This is a great question that I got a while back during a web cast that I did during the 24 Hours of PASS. Most storage arrays, at least the better quality ones, have a battery within them which will keep a portion of the array online in the event of a power outage. While the array won’t be available for use, this will give the array enough time to safely take its write cache from memory and write it down to the disk, then gracefully shutdown.
In the case of the transaction log, every write into the log is put down to disk immediately, and then written into the database file. SQL tells Windows to do the write, and Windows tells the disk to do the write. When the write is written to the write cache the disk tells Windows that the write has been completed, and Windows passes that information to SQL which tells SQL that the write to the log is done, and that it can now write to the database files as well. If the power fails in the middle of this, after the transaction has been committed to the log, but before it has been committed to the database the data still has been written to the disk. When the array sees that the power has gone out it’ll write the write cache to the disk, then power down.

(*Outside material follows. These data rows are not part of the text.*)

(** When the effect has run between any two events (the runs of [step]),
    at most one pagination call is in flight: with both flags down the
    trigger raises [isFetchingMore] and issues one call, with either flag
    up it issues none and leaves the session as it is. *)
Theorem one_pagination_call_in_flight (w : World) :
  reachable w ->
  moreCalls w <= 1
  /\ (isFetchingMore (session w) = false ->
      hasReachedEnd (session w) = false ->
      moreCalls w = 0
      /\ (exists call,
            loadMoreSuggestions (session w)
            = (setIsFetchingMore true (session w), Some call))
      /\ (state (session w) = results ->
          exists w', step SentinelSeen w = Some w'
                     /\ session w' = setIsFetchingMore true (session w)
                     /\ moreCalls w' = 1))
  /\ (isFetchingMore (session w) = true
      \/ hasReachedEnd (session w) = true ->
      loadMoreSuggestions (session w) = (session w, None)
      /\ (state (session w) = results -> step SentinelSeen w = Some w)).
Proof.
  intros R. destruct (reachable_Inv w R) as (I2 & _).
  destruct w as [s a b c d]; simpl in *.
  split; [destruct (isFetchingMore s); lia|]. split.
  - intros F E. rewrite F in I2. split; [exact I2|].
    unfold step, renders, loadMoreSuggestions; simpl. rewrite F, E; simpl.
    split; [eexists; reflexivity|].
    intros ->; simpl. eexists; split; [reflexivity|].
    simpl. split; [reflexivity | lia].
  - intros H. unfold step, renders, loadMoreSuggestions; simpl.
    assert (G : isFetchingMore s || hasReachedEnd s = true)
      by (destruct H as [-> | ->]; [reflexivity | apply orb_true_r]).
    rewrite G. split; [reflexivity|]. intros ->; reflexivity.
Qed.

Lemma one_pagination_call_in_flight_witness :
  reachable (after paginatingRun)
  /\ moreCalls (after paginatingRun) <= 1
  /\ loadMoreSuggestions (session (after paginatingRun))
     = (session (after paginatingRun), None)
  /\ step SentinelSeen (after paginatingRun) = Some (after paginatingRun).
Proof.
  assert (R : reachable (after paginatingRun))
    by (exists paginatingRun; vm_compute; reflexivity).
  destruct (one_pagination_call_in_flight (after paginatingRun) R)
    as (L & _ & B).
  assert (F : isFetchingMore (session (after paginatingRun)) = true
              \/ hasReachedEnd (session (after paginatingRun)) = true)
    by (left; vm_compute; reflexivity).
  destruct (B F) as (N & S).
  split; [exact R|]. split; [exact L|]. split; [exact N|].
  apply S. vm_compute; reflexivity.
Defined.

(** The exhaustion flag stays up as long as the results screen is shown. *)
Lemma hasReachedEnd_kept (e : Event) (w w' : World) :
  step e w = Some w' ->
  hasReachedEnd (session w) = true ->
  state (session w') = results ->
  hasReachedEnd (session w') = true.
Proof.
  destruct w as [[st ing iv sg sr er ci fm he] a b c d]; simpl.
  intros H E. subst he.
  destruct e; unfold step, renders in H; simpl in H;
    unfold addIngredient, removeIngredient, findDishes, findDishes_settled,
      loadMoreSuggestions, loadMoreSuggestions_settled, showRecipe,
      showRecipe_settled, reset in H; simpl in H;
    repeat match goal with
      | H : Some _ = Some _ |- _ => injection H as <-
      | H : None = Some _ |- _ => discriminate H
      | H : context [if ?b then _ else _] |- _ => destruct b eqn:?
      | H : context [match ?x with _ => _ end] |- _ => destruct x eqn:?
      | H : (_, _) = (_, _) |- _ => injection H as <- <-
      end;
    simpl; try discriminate; try reflexivity;
    repeat match goal with
      | |- context [match ?x with _ => _ end] => destruct x; simpl
      end;
    try discriminate; try reflexivity.
Qed.

Lemma stays_on_results_kept (es : list Event) :
  forall w w',
    stays_on_results es w = true ->
    run es w = Some w' ->
    state (session w) = results ->
    hasReachedEnd (session w) = true ->
    state (session w') = results /\ hasReachedEnd (session w') = true.
Proof.
  induction es as [|e es IH]; simpl; intros w w' V H S E.
  - injection H as <-; auto.
  - destruct (step e w) as [w1|] eqn:St; [|discriminate].
    apply andb_prop in V as [V1 V2].
    assert (S1 : state (session w1) = results)
      by (destruct (state (session w1)); simpl in V1; congruence).
    apply (IH w1 w'); auto.
    eapply hasReachedEnd_kept; eassumption.
Qed.

(** C5. A pagination call that answers with no item raises
    [hasReachedEnd] and leaves the suggestions as they are; from then
    on, as long as the results screen is shown, the trigger issues no
    call and changes nothing. *)
Theorem empty_page_ends_pagination (w : World) :
  state (session w) = results ->
  0 < moreCalls w ->
  exists w1,
    step (MoreSettled (Fulfilled [])) w = Some w1
    /\ hasReachedEnd (session w1) = true
    /\ suggestions (session w1) = suggestions (session w)
    /\ forall es w2,
         stays_on_results es w1 = true ->
         run es w1 = Some w2 ->
         hasReachedEnd (session w2) = true
         /\ loadMoreSuggestions (session w2) = (session w2, None)
         /\ step SentinelSeen w2 = Some w2.
Proof.
  intros S N. destruct w as [s a b c d]; simpl in *.
  destruct b as [|n]; [lia|].
  eexists; split; [reflexivity|]. simpl.
  split; [reflexivity|]. split; [reflexivity|].
  intros es w2 V H.
  destruct (stays_on_results_kept es _ _ V H) as [S2 E2]; auto.
  destruct w2 as [s2 a2 b2 c2 d2]; simpl in *.
  unfold step, renders, loadMoreSuggestions; simpl.
  rewrite S2, E2, orb_true_r; simpl. auto.
Qed.

Lemma empty_page_ends_pagination_witness :
  state (session (after paginatingRun)) = results
  /\ 0 < moreCalls (after paginatingRun)
  /\ exists w1,
       step (MoreSettled (Fulfilled [])) (after paginatingRun) = Some w1
       /\ hasReachedEnd (session w1) = true
       /\ suggestions (session w1) = [omelette]
       /\ step SentinelSeen w1 = Some w1.
Proof.
  assert (S : state (session (after paginatingRun)) = results)
    by (vm_compute; reflexivity).
  assert (N : 0 < moreCalls (after paginatingRun)) by (vm_compute; lia).
  split; [exact S|]. split; [exact N|].
  destruct (empty_page_ends_pagination (after paginatingRun) S N)
    as (w1 & St & E & Sg & Later).
  exists w1. split; [exact St|]. split; [exact E|].
  split; [rewrite Sg; vm_compute; reflexivity|].
  apply (Later [] w1); reflexivity.
Defined.

End Pagination.

Section PaginationAnswers.





End PaginationAnswers.

(** ** The prompt *)

Section Prompt.

Lemma join_infix (sep n : jsstring) (l : list jsstring) :
  In n l -> exists a b, join sep l = a ++ n ++ b.
Proof.
  induction l as [|x r IH]; [intros []|].
  intros [-> | H].
  - destruct r as [|y r'].
    + exists [], []. simpl. rewrite app_nil_r; reflexivity.
    + exists [], (sep ++ join sep (y :: r')). reflexivity.
  - destruct r as [|y r']; [destruct H|].
    destruct (IH H) as (a & b & E).
    exists (x ++ sep ++ a), b.
    change (join sep (x :: y :: r')) with (x ++ sep ++ join sep (y :: r')).
    rewrite E, <- !app_assoc; reflexivity.
Qed.

(** C9. The call issued by the pagination trigger excludes exactly the
    names of the suggestions of the session, in their order; its prompt
    asks for 4 dishes and names every excluded dish after the
    instruction to avoid dishes. *)
Theorem pagination_call_excludes_shown (s : Session) (call : SuggestionCall) :
  snd (loadMoreSuggestions s) = Some call ->
  excludeDishes call = map DishSuggestion.name (suggestions s)
  /\ infix (lit "Suggest 4 unique and delicious dishes I can cook.")
       (prompt call)
  /\ forall n, In n (excludeDishes call) -> asksToAvoid n (prompt call).
Proof.
  unfold loadMoreSuggestions.
  destruct (isFetchingMore s || hasReachedEnd s); simpl; [discriminate|].
  intros [= <-]; simpl. split; [reflexivity|]. split.
  - unfold infix, prompt, suggestLine.
    exists (lit "Based on these ingredients: "
            ++ join (lit ", ") (ingNames s) ++ lit ". ").
    eexists. rewrite <- !app_assoc. do 2 f_equal.
    change (lit ". Suggest 4 unique and delicious dishes I can cook.")
      with (lit ". "
            ++ lit "Suggest 4 unique and delicious dishes I can cook.").
    rewrite <- !app_assoc. reflexivity.
  - intros n Hn. unfold asksToAvoid, prompt; simpl.
    unfold excludeText.
    destruct (map DishSuggestion.name (suggestions s)) as [|x r] eqn:Hm;
      [destruct Hn|].
    destruct (join_infix (lit ", ") n (x :: r) Hn) as (a & b & E).
    change (0 <? length (x :: r)) with true. cbv iota. rewrite E.
    exists (lit "Based on these ingredients: "
            ++ join (lit ", ") (ingNames s) ++ suggestLine), a.
    eexists. rewrite <- !app_assoc. reflexivity.
Qed.

Lemma pagination_call_excludes_shown_witness :
  exists call,
    snd (loadMoreSuggestions (session (after toResults))) = Some call
    /\ excludeDishes call = [lit "Omelette"]
    /\ asksToAvoid (lit "Omelette") (prompt call).
Proof.
  eexists. split; [vm_compute; reflexivity|].
  match goal with
  | |- excludeDishes ?c = _ /\ _ =>
      assert (H : snd (loadMoreSuggestions (session (after toResults)))
                  = Some c) by (vm_compute; reflexivity);
      destruct (pagination_call_excludes_shown _ c H) as (E & _ & A)
  end.
  split; [rewrite E; vm_compute; reflexivity|].
  apply A. rewrite E. vm_compute. left; reflexivity.
Defined.

End Prompt.

(** ** Starting over *)

Section StartingOver.

(** C8, as amended. [reset] shows the input screen, empties the
    ingredients and the suggestions, drops the selected recipe and the
    captured image and lowers [hasReachedEnd]; the input buffer, the
    error and [isFetchingMore] keep their values, so the session is the
    initial one exactly when those three already had their initial
    values. *)
Theorem reset_clears_six_cells (s : Session) :
  reset s = mkSession input [] (inputValue s) [] None (error s) None
              (isFetchingMore s) false
  /\ (reset s = initial
      <-> inputValue s = [] /\ error s = None /\ isFetchingMore s = false).
Proof.
  split; [reflexivity|].
  destruct s as [st ing iv sg sr er ci fm he].
  unfold reset, initial; simpl. split.
  - intros H. injection H as H1 H2 H3. auto.
  - intros (-> & -> & ->); reflexivity.
Qed.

When the power comes back up the array will load up the write cache back into memory, and flush the write cache down to where it needs to be written (in the similar way that SQL does a roll forward when it restarts). Once the writes have been completed the array will allow the hosts (the servers) to see the LUNs and the SQL Server can then fire up and do its normal roll back and roll forward of the data within the transaction log.
Hopefully this helps fix some confusion.
Denny
P.S. Yes I am well aware that I have greatly over simplified the process of how SQL writes to the log and the database, but that isn’t the point of the article. I’m sure that Paul has some great articles on the internals of how this works over on his blog.